**Data for this exercise:**
----------

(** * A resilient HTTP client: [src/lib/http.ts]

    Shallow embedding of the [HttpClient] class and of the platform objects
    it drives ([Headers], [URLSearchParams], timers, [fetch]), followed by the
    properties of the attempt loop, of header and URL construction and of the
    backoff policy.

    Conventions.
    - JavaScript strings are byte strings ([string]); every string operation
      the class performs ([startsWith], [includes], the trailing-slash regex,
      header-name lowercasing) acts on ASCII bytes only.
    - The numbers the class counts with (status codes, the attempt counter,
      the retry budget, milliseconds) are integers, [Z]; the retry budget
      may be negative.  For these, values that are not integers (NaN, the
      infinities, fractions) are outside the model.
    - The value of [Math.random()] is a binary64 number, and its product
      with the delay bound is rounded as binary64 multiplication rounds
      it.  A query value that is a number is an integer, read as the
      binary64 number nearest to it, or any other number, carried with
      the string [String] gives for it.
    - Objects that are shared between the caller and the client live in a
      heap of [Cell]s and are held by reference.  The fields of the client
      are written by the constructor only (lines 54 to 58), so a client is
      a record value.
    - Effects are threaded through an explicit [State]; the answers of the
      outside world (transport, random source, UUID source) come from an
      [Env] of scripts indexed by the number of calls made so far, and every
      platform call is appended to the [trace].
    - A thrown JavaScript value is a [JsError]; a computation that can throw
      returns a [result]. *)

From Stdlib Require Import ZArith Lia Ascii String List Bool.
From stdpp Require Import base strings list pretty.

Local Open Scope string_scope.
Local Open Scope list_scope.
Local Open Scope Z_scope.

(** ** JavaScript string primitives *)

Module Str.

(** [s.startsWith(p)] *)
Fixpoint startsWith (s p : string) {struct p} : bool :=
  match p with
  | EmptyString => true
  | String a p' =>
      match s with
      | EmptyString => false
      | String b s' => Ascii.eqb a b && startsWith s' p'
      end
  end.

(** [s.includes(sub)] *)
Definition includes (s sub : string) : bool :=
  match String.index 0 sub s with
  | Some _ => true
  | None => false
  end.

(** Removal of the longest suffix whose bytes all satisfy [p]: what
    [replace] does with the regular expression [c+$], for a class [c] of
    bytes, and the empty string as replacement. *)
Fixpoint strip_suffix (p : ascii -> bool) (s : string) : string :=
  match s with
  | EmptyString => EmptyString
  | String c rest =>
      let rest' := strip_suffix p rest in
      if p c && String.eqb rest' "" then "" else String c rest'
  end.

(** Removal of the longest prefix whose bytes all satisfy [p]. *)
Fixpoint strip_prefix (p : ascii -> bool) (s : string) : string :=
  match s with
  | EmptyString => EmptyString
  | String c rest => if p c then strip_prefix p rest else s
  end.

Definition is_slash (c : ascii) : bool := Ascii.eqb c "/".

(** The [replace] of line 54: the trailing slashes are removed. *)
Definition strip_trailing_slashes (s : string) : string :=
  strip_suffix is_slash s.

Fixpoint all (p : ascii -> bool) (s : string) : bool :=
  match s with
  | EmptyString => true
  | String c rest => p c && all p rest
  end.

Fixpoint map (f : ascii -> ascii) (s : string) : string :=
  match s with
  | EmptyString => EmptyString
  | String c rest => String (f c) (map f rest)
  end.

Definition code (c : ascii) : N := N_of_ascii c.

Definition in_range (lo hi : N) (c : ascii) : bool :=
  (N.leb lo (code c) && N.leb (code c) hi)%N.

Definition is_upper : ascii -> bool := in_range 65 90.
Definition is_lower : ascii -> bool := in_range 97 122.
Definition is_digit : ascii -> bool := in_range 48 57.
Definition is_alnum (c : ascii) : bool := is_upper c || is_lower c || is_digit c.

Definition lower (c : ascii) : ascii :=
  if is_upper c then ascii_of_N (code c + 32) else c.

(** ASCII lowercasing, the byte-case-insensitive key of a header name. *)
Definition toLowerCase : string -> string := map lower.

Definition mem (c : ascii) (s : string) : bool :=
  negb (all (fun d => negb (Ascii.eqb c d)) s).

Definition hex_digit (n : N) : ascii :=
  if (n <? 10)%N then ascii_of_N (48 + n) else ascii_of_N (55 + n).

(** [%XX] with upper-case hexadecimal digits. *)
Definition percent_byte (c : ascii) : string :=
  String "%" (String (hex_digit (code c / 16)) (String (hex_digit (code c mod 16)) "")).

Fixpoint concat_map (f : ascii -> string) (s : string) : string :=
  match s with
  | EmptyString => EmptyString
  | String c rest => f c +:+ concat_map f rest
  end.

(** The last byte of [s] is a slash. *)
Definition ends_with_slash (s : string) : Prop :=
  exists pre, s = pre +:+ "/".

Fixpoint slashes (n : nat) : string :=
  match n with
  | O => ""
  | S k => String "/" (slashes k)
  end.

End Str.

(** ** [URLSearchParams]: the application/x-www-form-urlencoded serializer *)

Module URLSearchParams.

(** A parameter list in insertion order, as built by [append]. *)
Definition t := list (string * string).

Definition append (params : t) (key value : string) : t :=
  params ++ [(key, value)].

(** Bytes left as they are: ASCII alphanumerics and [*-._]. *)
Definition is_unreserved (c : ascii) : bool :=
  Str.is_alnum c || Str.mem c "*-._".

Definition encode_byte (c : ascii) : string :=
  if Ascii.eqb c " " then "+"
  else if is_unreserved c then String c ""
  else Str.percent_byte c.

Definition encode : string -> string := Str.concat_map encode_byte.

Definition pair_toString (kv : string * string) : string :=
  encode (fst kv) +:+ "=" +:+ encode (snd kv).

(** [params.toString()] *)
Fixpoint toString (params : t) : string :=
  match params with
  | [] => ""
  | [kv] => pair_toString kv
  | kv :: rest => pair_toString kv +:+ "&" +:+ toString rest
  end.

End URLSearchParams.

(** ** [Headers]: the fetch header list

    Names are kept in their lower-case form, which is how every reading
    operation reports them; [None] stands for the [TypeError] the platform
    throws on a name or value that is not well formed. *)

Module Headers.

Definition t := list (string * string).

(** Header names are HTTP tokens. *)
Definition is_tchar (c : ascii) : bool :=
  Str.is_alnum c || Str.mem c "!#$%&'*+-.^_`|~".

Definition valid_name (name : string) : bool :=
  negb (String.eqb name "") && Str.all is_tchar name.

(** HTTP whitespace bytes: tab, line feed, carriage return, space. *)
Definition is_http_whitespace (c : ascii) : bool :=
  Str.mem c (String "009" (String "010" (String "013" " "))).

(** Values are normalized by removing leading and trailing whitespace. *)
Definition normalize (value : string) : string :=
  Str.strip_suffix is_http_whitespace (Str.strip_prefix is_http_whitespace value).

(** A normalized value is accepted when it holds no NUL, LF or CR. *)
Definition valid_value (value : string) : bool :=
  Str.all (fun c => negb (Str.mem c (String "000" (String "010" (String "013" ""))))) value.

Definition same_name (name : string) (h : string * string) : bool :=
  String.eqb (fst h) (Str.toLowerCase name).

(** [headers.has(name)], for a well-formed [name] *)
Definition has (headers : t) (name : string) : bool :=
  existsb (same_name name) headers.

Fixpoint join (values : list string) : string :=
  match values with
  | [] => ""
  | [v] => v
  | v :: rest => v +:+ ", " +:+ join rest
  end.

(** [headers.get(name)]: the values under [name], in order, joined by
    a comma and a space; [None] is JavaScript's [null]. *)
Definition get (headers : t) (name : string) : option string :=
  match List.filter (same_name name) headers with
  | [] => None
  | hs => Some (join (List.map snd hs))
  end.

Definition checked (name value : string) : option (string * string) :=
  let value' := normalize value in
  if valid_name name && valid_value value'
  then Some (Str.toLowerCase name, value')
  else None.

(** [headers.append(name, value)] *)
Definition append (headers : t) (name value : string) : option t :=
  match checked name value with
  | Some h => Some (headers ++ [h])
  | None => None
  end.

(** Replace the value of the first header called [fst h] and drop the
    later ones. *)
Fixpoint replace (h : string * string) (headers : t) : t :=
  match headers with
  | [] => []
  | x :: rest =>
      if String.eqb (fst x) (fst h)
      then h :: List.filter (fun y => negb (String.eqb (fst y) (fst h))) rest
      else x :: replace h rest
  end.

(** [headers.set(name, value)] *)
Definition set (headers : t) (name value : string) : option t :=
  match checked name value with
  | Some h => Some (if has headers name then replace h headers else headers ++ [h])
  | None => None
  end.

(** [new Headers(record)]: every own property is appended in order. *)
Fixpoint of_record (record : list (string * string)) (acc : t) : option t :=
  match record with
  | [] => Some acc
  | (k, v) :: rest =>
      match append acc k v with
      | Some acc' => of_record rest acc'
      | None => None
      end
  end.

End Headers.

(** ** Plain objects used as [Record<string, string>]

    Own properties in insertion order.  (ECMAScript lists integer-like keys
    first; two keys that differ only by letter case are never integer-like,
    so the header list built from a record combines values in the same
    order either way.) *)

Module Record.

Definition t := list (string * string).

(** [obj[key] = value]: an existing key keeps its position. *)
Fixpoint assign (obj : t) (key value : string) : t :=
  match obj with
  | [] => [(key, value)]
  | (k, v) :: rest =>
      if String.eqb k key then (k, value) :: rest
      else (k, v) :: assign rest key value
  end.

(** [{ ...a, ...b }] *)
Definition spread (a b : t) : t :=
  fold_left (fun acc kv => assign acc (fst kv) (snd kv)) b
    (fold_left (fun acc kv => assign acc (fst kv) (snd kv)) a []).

----------

**Exercise:** Give only the count of lines in this material that contain the string "insertion".

**Exercise solution:** 2